Neuroanatomical studies of Efcab3-like knockout
Neuroanatomical studies were performed blind with experimenters not knowing the genotype of the mouse, on three 16-week-old matched control male mice in C57BL/6N background and three 16-week-old homozygous knockout of Efcab3. Standard operating procedures are described in more details elsewhere79. Mouse brain samples were immersion-fixed in 10% buffered formalin for 48 h, before paraffin embedding and sectioning at 5 μm thickness using a sliding microtome (Leica RM 2145). One precise sagittal section was stereostatically defined as the plane Lateral +0.72 mm of the Mouse Brain Atlas.
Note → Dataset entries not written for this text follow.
(** The session after a call, whether it returned or raised. *)
Definition session_step (c : session_call) (s : session) : session :=
  match c with
  | RegisterAction action replace =>
      mkSession (KeymapRegistry.register_action action replace (registry s)).2
        (resolver s)
  | RegisterBinding binding replace =>
      mkSession (KeymapRegistry.register_binding binding replace (registry s)).2
        (resolver s)
  | UnregisterBinding binding_id =>
      mkSession (KeymapRegistry.unregister_binding binding_id (registry s)).2
        (resolver s)
  | UpdateBinding binding_id changes =>
      mkSession
        (KeymapRegistry.update_binding binding_id changes (registry s)).2
        (resolver s)
  | OverrideSequenceTimeouts timeout_ms mode binding_ids =>
      mkSession
        (KeymapRegistry.override_sequence_timeouts timeout_ms mode binding_ids
           (registry s)).2
        (resolver s)
  | Resolve mode tokens context =>
      mkSession (registry s)
        (KeymapResolver.resolve (registry s) mode tokens context (resolver s)).2
  end.

Definition session_run (calls : list session_call) (s : session) : session :=
  foldl (λ s c, session_step c s) s calls.

(** The answer of the resolver of the session, with its cache. *)
Definition cached_resolve (s : session) (mode : string) (tokens : list string)
    (context : gmap string bool) : result ResolutionResult :=
  (KeymapResolver.resolve (registry s) mode tokens context (resolver s)).1.

(** The answer of a resolver that builds the trie of the mode from the
    registry as it is. *)
Definition rebuilt_resolve (s : session) (mode : string) (tokens : list string)
    (context : gmap string bool) : result ResolutionResult :=
  trie ← KeymapResolver.build_trie (registry s) mode;
  KeymapResolver.resolve_in (registry s) trie tokens context.

(** *** The index of the registry *)

Section registry_index.
Import KeymapRegistry.

Lemma bucket_of_index b r mode sig :
  bucket_of mode sig (_index_binding b r)
  = if decide (mode = Binding.mode b ∧ sig = Binding.key_signature b)
    then {[Binding.id b]} ∪ bucket_of mode sig r
    else bucket_of mode sig r.
Proof.
  unfold bucket_of, _index_binding. simpl.
  destruct (decide (mode = Binding.mode b)) as [->|Hm].
  - rewrite lookup_insert_eq. simpl.
    destruct (decide (sig = Binding.key_signature b)) as [->|Hs].
    + rewrite lookup_insert_eq. by rewrite decide_True.
    + rewrite lookup_insert_ne by done. by rewrite decide_False by tauto.
  - rewrite lookup_insert_ne by done. by rewrite decide_False by tauto.
Qed.
(** X6: after a match the record of the flight holds the price and the
    departure of the matched candidate, whether or not an alert went out;
    the turn sends one alert or none, and the two notification fields
    change only with an alert (to its price and direction), except that a
    first observation sets them to [None]. *)
Theorem record_follows_match fetch sub st st' o :
  observe fromisoformat fetch sub (store st) = Ok (Some o) ->
  body_ fetch sub st = Ok st' ->
  exists last_notified last_dir,
    store st' !! price_key_of sub
    = Some (tracking (VInt (price (o_found o))) last_notified last_dir
                     (VStr (depart (o_found o))))
    /\ ((out st' = out st
         /\ (o_last o <> VNone ->
             last_notified = o_last_notified o /\ last_dir = o_last_dir o)
         /\ (o_last o = VNone -> last_notified = VNone /\ last_dir = VNone))
        \/ (exists msg,
              out st' = (out st ++ [Notify msg])%list
              /\ a_price msg = price (o_found o)
              /\ last_notified = VInt (a_price msg)
              /\ last_dir = VStr (a_direction msg))).
Proof.
  intros Hobs Hbody.
  destruct (body_cases _ _ _ _ Hbody) as [[_ H]|(o' & H & Hal)];
    rewrite Hobs in H; [discriminate|]. injection H as <-.
  destruct (alert_logic_ok _ _ _ _ Hal)
    as [[Hl ->]|[(last & Hl & ->)|(last & pct & Hl & _ & _ & ->)]];
    eexists _, _; (split; [apply lookup_insert_eq|]).
  - left. cbn. rewrite app_nil_r. split; [reflexivity|].
    split; [congruence | auto].
  - left. cbn. rewrite app_nil_r. split; [reflexivity|].
    split; [auto | congruence].
  - right. eexists. split; [reflexivity|]. cbn. auto.
Qed.
(** * Virtual model asset resolver of the bilingual reader

    A shallow embedding of the three responders that answer requests
    for custom model files (the service worker [public/sw.js], the
    [window.fetch] interceptor at the top of the application, and the
    [custom-model-404] middleware of [vite.config.ts]) and of the
    application effects that feed them (the configuration parser, the
    Cache API synchronisation and [loadOfflineModel]), followed by the
    RESET button and the restoration at startup, the translation
    history, [splitIntoSentences] and the extraction of the text pairs
    of a file.

    Conventions of the embedding:
    - a JavaScript string is a [string]; its characters are read as the
      bytes of its UTF-8 encoding, and [toLowerCase] acts on the ASCII
      letters, which is what the keyword tests of the source observe;
    - where the source counts the length of a string or tests it for
      white space ([splitIntoSentences]), the string is the list of its
      UTF-16 code units;
    - a [Map<string, Blob>] is an association list in insertion order;
    - a Cache is the list of its (URL, response) pairs in insertion
      order, and a request URL is the string handed to the Cache API
      resolved against the page origin by concatenation;
    - [console] output and the debug log are diagnostics and are left
      out of the effects; an [await] is the sequencing of the steps around it, and the
      calls of the Cache API and of IndexedDB succeed, so that the
      [catch] blocks that only log are not entered. *)

From Stdlib Require Import Ascii.
From stdpp Require Import base option list strings gmap sorting.

(** ** JavaScript string primitives used by the sources *)
Module JS.

(** [c.toLowerCase()] on one ASCII character. *)
Definition lower_ascii (c : ascii) : ascii :=
  let n := nat_of_ascii c in
  if (65 <=? n)%nat && (n <=? 90)%nat then ascii_of_nat (n + 32) else c.

(** [s.toLowerCase()] *)
Fixpoint toLowerCase (s : string) : string :=
  match s with
  | EmptyString => EmptyString
  | String c s' => String (lower_ascii c) (toLowerCase s')
  end.

(** [s.startsWith(p)] *)
Definition startsWith (s p : string) : bool := String.prefix p s.

(** [s.includes(sub)] *)
Fixpoint includes (s sub : string) : bool :=
  if startsWith s sub then true
  else match s with
       | EmptyString => false
       | String _ s' => includes s' sub
       end.
(** C1 (the code does not do this for scopes and metadata).  With a scope
    set, the run of the example issues no create call: the builder raises
    [KeyError('gceConfigCluster')] and the exception leaves [main].  For
    every task in which scopes and metadata are not set, the claim holds:
    when the first fetch raises [HttpError], the history has exactly one
    create call, its body is the one of the specification (mandatory
    fields, and the optional fields set to a non-empty value); a run that
    ends normally ends with [changed=true], and it does so once the create
    call has answered and, with [sync], the cluster is seen running. *)
Theorem create_when_missing :
  reconcile (world_of (missing (Some 0%nat))) 1 true scoped_params
    demo_environ []
  = (Raise (KeyError "gceConfigCluster"),
     h_fetch "/etc/key.json" "proj" (VStr "demo")) ∧
  ∀ remote fuel params environ gp cred msg,
    prepared remote params environ gp cred →
    in_strs (params_get params "state") ["present"; "active"] = true →
    let name := params_get params "name" in
    let sync := params_get params "sync" in
    let poll_interval := params_get params "poll_interval" in
    let body :=
      buildRequestBody params name gp (text (params_get params "region"))
        (text (params_get params "zone")) in
    let run := reconcile remote fuel true params environ [] in
    let h := h_create cred gp name body in
    remote (h_setup cred) (clusters_get gp "global" name)
    = Raises (HttpError msg) →
    truthy (params_get params "service_account_scopes") = false →
    truthy (params_get params "metadata") = false →
    str_or_none (params_get params "tags") →
    str_or_none (params_get params "network") →
    str_or_none (params_get params "subnetwork") →
    creates run.2 = [clusters_create gp "global" body] ∧
    (∀ changed json, run.1 = ExitJson changed json → changed = true) ∧
    (∀ json0,
       remote (h_fetch cred gp name) (clusters_create gp "global" body)
       = Returns json0 →
       (truthy sync = false → json0 !! "changed" = None →
        run = (ExitJson true json0, h)) ∧
       (truthy sync = true →
        ∀ secs n json,
          seconds poll_interval = Some secs →
          polled remote h gp name secs json0 n json →
          json !! "changed" = None →
          n < fuel →
          run = (ExitJson true json, h ++ polls gp name secs n))).
Proof.
  split; [reflexivity|].
  intros remote fuel params environ gp cred msg Hprep Hstate name sync
    poll_interval body run h Hget Hscopes Hmeta Htags Hnet Hsub.
  assert (populate_request_body params name gp (params_get params "region")
            (params_get params "zone") = Ok body) as Hbody.
  { destruct Hprep as [(z & r & Hz & Hr & _) _ _ _ _ _].
    subst body. rewrite Hz, Hr. by apply populate_request_body_ok. }
  destruct (remote (h_fetch cred gp name) (clusters_create gp "global" body))
    as [json0|e] eqn:Hcreate.
  - assert (run
            = (json ← (if truthy sync then
                         poll remote fuel gp name poll_interval json0
                       else mret json0);
               exit_json true json) h) as Hrun.
    { exact (reconcile_created remote fuel params environ gp cred msg body
               json0 Hprep Hstate Hget Hbody Hcreate). }
    split_and!.
    + rewrite Hrun, M_bind_unfold. destruct (truthy sync).
      * destruct (poll_history remote gp name poll_interval fuel json0 h)
          as (l & Hl & Hpolls).
        destruct (poll _ _ _ _ _ _ _) as [[j| | | |] h1]; cbn in Hl;
          subst h1; cbv beta iota; rewrite ?exit_json_history; cbn [snd];
          unfold creates; cbn [List.filter is_create]; f_equal;
          exact (creates_polls _ _ _ Hpolls).
      * cbn [mret M_mret M_ret]. by rewrite exit_json_history.
    + intros changed json. rewrite Hrun, M_bind_unfold.
      destruct (if truthy sync then _ else _) as [[j| | | |] h1] eqn:Hp;
        cbn [fst]; try done.
      * destruct (exit_json true j h1) as [r h2] eqn:Hexit. cbn.
        intros ->. by apply exit_json_changed in Hexit as (-> & _).
      * destruct (truthy sync); [by apply poll_no_exit in Hp | done].
    + intros ? [= <-]. split.
      * intros Hsync Hkey. rewrite Hrun, Hsync, M_bind_unfold.
        cbn [mret M_mret M_ret]. by rewrite exit_json_ok.
      * intros Hsync secs n json Hsecs Hpolled Hkey Hfuel.
        rewrite Hrun, Hsync, M_bind_unfold.
        rewrite (poll_reaches _ _ _ _ _ Hsecs n fuel h json0 json) by done.
        by rewrite exit_json_ok.
  - assert (run = (Raise e, h)) as ->.
    { exact (reconcile_create_raises remote fuel params environ gp cred msg
               body e Hprep Hstate Hget Hbody Hcreate). }
    split_and!; [done|done|]. intros ? [=].
Qed.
Brain sections were double-stained using luxol fast blue for myelin and cresyl violet for neurons and scanned at cell-level resolution using the Nanozoomer whole-slide scanner (Hamamatsu Photonics). Using in-house ImageJ (see URLs) plugins, covariates, for example sample processing dates and usernames, were collected at every step of the procedure, as well as 40 brain morphological parameters of 25 area and 14 length measurements, and the number of cerebellar folia (Supplementary Table 15). This resulted in the quantification of 22 unique brain structures, including: (1) total brain area; (2) primary and secondary motor cortices; (3) pons; (4) cerebellar area, internal granular layer of the cerebellum and medial cerebellar nucleus; (5) lateral ventricle; (6) corpus callosum; (7) thalamus; (8) caudate putamen; (9) hippocampus and its associated features; (10) fimbria of the hippocampus; (11) anterior commissure; (12) stria medullaris; (13) fornix; (14) optic chiasm; (15) hypothalamus; (16) pontine nuclei; (17) substantia nigra; (18) fibers of the pons; (19) cingulate cortex; (20) dorsal subiculum; (21) inferior colliculus; and (22) superior colliculus. All samples were also systematically assessed for cellular ectopia (misplaced neurons). Neuroanatomical data (Supplementary Table 16) were analyzed using Student’s two-tailed equal variance test.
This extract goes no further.